*** Opening Data to use ***

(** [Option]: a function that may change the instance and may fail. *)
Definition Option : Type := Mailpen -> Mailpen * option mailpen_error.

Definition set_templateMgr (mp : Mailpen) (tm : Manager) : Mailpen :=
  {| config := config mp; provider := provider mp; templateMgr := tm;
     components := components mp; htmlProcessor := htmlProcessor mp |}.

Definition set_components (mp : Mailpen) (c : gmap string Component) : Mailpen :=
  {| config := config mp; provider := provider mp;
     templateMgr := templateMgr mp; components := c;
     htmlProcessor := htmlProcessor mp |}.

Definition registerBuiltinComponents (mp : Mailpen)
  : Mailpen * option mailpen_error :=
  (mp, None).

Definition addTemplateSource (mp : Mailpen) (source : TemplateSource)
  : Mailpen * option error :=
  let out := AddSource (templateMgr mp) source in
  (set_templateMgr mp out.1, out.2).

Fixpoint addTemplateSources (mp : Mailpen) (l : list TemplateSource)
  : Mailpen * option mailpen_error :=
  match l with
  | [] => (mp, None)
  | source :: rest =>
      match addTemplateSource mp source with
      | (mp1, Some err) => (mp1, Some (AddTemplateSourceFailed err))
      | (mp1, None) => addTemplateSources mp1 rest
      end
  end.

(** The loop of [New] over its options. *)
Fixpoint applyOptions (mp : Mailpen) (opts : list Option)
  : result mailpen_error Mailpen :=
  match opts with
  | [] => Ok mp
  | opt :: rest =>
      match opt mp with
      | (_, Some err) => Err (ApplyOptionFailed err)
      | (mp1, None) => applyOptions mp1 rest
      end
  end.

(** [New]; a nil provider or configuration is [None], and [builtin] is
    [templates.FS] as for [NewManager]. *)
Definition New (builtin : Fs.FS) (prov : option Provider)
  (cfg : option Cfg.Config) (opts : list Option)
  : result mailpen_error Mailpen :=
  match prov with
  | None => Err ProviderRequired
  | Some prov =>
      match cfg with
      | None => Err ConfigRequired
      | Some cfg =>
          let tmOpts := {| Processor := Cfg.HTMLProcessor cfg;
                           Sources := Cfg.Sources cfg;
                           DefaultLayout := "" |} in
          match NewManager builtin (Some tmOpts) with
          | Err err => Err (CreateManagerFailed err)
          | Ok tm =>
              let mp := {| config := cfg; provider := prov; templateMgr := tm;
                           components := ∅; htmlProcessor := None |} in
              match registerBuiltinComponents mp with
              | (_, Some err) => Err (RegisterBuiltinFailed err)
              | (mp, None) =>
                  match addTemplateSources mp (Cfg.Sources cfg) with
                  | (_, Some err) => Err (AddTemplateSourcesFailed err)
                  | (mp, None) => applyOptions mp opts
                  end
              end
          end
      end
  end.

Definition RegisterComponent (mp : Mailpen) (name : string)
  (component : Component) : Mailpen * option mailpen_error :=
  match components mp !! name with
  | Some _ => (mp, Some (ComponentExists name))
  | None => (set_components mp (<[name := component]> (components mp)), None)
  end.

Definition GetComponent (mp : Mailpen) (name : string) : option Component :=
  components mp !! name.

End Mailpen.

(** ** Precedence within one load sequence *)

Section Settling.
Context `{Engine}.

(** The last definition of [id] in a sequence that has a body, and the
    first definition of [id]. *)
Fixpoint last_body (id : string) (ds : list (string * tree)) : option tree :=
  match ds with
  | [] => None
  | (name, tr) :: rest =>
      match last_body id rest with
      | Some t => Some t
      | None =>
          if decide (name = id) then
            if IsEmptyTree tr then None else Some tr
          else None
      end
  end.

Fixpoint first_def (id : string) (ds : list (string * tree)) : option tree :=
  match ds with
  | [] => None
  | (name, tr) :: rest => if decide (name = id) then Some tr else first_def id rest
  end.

*** Closing Data to use ***
*** Opening Data to use ***

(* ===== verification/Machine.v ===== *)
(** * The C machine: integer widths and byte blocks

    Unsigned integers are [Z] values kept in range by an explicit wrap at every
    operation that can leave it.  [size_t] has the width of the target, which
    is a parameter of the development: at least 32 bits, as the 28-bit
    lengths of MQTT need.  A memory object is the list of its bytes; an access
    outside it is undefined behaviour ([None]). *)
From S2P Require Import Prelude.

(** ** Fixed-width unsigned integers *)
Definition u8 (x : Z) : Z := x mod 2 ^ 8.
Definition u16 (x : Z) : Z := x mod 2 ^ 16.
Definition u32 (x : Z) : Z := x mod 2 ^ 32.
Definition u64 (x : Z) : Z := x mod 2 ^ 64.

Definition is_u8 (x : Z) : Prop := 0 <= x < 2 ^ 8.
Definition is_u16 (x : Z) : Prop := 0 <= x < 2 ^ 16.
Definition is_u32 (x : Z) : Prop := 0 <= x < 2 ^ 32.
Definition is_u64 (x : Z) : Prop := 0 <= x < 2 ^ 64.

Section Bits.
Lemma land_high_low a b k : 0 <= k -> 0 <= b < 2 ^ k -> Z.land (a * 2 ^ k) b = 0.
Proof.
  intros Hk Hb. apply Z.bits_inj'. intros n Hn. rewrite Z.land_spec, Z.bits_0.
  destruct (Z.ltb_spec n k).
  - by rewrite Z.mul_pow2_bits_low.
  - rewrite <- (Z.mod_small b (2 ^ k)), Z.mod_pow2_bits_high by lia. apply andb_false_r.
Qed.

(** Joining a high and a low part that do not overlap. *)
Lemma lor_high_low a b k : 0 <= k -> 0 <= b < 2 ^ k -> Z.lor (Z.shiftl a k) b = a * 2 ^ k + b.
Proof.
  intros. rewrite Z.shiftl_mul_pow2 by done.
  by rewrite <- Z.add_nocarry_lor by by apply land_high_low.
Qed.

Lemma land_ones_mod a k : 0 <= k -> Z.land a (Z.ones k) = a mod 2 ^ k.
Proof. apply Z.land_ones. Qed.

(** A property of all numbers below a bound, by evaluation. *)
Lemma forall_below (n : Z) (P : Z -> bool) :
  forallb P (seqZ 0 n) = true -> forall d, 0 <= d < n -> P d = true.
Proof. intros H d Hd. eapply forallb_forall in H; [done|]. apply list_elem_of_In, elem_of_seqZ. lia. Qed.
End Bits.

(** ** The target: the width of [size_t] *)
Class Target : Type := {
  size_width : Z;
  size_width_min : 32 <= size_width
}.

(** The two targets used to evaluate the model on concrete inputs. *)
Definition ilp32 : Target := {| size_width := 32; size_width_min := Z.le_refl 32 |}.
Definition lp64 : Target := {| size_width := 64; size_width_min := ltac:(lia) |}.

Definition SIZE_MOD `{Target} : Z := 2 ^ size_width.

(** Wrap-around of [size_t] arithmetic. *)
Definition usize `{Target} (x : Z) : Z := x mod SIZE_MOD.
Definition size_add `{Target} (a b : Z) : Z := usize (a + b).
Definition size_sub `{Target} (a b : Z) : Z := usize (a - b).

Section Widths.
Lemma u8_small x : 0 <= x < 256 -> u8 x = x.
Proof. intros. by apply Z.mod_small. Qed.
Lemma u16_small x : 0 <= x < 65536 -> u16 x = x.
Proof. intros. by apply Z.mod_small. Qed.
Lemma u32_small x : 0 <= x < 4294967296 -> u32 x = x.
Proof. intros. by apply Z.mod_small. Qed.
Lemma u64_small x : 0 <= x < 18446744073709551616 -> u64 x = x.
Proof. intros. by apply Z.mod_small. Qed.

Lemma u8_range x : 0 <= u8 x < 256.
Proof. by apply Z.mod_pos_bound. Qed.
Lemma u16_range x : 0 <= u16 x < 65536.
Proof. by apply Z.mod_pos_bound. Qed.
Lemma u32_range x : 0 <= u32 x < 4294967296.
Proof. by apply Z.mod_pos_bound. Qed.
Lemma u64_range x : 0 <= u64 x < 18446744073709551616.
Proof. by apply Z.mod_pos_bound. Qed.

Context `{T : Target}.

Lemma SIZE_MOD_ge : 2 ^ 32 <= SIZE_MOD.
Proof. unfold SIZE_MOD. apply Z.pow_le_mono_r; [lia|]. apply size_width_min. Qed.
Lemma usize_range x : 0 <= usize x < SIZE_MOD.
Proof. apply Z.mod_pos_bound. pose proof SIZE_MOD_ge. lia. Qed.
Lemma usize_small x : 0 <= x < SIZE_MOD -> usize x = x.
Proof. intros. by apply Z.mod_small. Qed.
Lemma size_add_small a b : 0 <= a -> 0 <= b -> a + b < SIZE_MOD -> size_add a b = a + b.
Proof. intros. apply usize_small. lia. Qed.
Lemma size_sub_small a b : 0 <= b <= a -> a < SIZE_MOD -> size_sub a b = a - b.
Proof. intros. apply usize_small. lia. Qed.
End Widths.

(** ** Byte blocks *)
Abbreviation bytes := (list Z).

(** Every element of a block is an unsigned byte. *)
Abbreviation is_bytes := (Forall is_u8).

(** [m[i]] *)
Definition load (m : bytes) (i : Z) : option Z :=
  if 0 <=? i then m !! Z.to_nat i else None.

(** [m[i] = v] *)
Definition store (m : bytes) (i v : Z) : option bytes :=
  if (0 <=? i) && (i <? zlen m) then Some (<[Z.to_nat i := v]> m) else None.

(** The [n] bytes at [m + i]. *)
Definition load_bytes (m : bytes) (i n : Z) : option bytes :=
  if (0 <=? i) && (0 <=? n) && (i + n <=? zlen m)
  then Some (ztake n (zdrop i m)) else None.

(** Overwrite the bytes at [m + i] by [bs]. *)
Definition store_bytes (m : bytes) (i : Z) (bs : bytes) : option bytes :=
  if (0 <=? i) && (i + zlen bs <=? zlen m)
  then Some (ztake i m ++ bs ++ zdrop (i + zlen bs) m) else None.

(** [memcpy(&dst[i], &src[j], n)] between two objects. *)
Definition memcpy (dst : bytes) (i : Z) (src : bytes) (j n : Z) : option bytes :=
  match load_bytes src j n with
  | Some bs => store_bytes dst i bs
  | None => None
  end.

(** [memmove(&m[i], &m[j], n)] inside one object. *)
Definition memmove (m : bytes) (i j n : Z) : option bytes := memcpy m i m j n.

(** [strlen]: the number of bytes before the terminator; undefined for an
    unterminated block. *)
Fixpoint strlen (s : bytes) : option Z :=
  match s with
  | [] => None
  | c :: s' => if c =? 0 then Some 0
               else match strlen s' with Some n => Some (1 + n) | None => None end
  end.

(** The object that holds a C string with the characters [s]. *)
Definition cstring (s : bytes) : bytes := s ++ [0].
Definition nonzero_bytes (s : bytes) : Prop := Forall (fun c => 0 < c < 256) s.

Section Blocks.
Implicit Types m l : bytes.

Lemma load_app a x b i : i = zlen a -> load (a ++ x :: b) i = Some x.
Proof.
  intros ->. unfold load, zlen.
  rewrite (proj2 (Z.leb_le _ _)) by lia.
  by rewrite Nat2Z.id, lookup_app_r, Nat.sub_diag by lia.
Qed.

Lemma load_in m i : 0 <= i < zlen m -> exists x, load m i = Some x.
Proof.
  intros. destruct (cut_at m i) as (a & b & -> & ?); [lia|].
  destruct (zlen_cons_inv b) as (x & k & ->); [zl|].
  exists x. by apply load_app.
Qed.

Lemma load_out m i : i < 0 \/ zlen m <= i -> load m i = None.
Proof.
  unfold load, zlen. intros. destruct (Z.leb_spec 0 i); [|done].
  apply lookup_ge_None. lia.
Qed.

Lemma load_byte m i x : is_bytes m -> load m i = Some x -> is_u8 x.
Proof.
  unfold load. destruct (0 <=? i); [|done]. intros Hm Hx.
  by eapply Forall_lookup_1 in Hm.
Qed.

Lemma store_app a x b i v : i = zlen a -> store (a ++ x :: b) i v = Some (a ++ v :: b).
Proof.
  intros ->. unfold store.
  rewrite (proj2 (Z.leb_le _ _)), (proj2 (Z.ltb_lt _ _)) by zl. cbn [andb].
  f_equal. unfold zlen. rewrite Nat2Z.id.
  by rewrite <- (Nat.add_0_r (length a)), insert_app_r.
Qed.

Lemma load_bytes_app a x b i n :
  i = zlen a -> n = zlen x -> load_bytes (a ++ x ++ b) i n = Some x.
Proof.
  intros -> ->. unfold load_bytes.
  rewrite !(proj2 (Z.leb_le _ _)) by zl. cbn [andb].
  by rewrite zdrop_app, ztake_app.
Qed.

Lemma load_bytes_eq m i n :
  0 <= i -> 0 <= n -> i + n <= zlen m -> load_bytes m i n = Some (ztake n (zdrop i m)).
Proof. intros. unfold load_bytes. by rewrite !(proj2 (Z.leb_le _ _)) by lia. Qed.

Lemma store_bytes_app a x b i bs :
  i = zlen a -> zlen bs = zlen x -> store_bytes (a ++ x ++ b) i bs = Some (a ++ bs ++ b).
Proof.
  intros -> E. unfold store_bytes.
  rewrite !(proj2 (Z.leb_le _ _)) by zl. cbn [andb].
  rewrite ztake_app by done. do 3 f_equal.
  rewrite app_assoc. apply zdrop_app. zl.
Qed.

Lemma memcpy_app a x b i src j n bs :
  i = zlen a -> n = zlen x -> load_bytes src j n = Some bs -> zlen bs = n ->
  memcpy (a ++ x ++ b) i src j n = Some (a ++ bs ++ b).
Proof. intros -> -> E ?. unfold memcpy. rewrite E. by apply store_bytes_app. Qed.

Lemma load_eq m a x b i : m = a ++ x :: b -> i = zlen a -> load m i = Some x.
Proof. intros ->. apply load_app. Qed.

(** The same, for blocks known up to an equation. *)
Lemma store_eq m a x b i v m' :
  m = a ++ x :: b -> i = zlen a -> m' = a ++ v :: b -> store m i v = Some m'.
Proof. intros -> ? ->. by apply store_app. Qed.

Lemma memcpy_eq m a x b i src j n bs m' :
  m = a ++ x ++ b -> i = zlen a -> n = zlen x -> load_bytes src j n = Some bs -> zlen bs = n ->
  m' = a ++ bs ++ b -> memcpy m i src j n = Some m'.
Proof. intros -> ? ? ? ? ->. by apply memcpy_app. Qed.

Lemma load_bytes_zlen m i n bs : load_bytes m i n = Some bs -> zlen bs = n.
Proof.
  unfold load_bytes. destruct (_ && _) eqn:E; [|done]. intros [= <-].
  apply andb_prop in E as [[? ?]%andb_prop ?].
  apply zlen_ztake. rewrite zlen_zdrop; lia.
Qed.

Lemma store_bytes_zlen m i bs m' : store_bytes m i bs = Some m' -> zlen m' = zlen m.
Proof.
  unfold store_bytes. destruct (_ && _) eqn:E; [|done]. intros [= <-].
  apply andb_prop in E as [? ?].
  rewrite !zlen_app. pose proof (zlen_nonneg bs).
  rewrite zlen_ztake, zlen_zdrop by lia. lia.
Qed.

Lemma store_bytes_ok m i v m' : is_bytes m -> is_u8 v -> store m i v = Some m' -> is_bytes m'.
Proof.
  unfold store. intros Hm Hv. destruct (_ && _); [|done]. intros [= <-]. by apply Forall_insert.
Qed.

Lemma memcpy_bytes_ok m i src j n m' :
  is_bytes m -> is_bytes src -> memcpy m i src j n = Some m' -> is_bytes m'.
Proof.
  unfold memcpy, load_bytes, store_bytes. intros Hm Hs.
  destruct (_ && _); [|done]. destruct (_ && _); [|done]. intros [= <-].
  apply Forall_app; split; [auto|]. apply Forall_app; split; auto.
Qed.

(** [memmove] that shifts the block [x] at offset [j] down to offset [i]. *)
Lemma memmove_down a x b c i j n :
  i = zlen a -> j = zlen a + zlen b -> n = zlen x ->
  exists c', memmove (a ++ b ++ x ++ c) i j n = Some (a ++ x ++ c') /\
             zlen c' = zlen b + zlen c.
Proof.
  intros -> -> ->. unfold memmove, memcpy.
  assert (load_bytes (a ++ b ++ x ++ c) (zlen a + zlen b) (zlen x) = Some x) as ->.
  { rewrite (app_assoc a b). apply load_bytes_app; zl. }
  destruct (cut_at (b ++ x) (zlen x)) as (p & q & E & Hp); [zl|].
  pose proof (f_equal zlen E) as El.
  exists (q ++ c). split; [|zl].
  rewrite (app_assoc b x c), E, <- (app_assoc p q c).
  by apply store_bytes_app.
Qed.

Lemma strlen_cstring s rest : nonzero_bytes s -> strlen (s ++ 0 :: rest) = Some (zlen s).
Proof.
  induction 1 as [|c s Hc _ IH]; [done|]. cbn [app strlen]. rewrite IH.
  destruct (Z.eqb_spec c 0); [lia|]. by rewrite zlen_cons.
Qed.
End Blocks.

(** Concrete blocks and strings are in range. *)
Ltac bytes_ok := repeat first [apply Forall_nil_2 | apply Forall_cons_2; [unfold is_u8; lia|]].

*** Closing Data to use ***

◆ **What the exercise asks**: Begin at the line that has "Definition lp64 : Target" in the entries above; stop after the line that has "Abbreviation bytes := (list Z).". Transcribe exactly those lines and no others.

◆ **Response to the exercise**:
Definition lp64 : Target := {| size_width := 64; size_width_min := ltac:(lia) |}.

Definition SIZE_MOD `{Target} : Z := 2 ^ size_width.

(** Wrap-around of [size_t] arithmetic. *)
Definition usize `{Target} (x : Z) : Z := x mod SIZE_MOD.
Definition size_add `{Target} (a b : Z) : Z := usize (a + b).
Definition size_sub `{Target} (a b : Z) : Z := usize (a - b).

Section Widths.
Lemma u8_small x : 0 <= x < 256 -> u8 x = x.
Proof. intros. by apply Z.mod_small. Qed.
Lemma u16_small x : 0 <= x < 65536 -> u16 x = x.
Proof. intros. by apply Z.mod_small. Qed.
Lemma u32_small x : 0 <= x < 4294967296 -> u32 x = x.
Proof. intros. by apply Z.mod_small. Qed.
Lemma u64_small x : 0 <= x < 18446744073709551616 -> u64 x = x.
Proof. intros. by apply Z.mod_small. Qed.

Lemma u8_range x : 0 <= u8 x < 256.
Proof. by apply Z.mod_pos_bound. Qed.
Lemma u16_range x : 0 <= u16 x < 65536.
Proof. by apply Z.mod_pos_bound. Qed.
Lemma u32_range x : 0 <= u32 x < 4294967296.
Proof. by apply Z.mod_pos_bound. Qed.
Lemma u64_range x : 0 <= u64 x < 18446744073709551616.
Proof. by apply Z.mod_pos_bound. Qed.

Context `{T : Target}.

Lemma SIZE_MOD_ge : 2 ^ 32 <= SIZE_MOD.
Proof. unfold SIZE_MOD. apply Z.pow_le_mono_r; [lia|]. apply size_width_min. Qed.
Lemma usize_range x : 0 <= usize x < SIZE_MOD.
Proof. apply Z.mod_pos_bound. pose proof SIZE_MOD_ge. lia. Qed.
Lemma usize_small x : 0 <= x < SIZE_MOD -> usize x = x.
Proof. intros. by apply Z.mod_small. Qed.
Lemma size_add_small a b : 0 <= a -> 0 <= b -> a + b < SIZE_MOD -> size_add a b = a + b.
Proof. intros. apply usize_small. lia. Qed.
Lemma size_sub_small a b : 0 <= b <= a -> a < SIZE_MOD -> size_sub a b = a - b.
Proof. intros. apply usize_small. lia. Qed.
End Widths.

(** ** Byte blocks *)
Abbreviation bytes := (list Z).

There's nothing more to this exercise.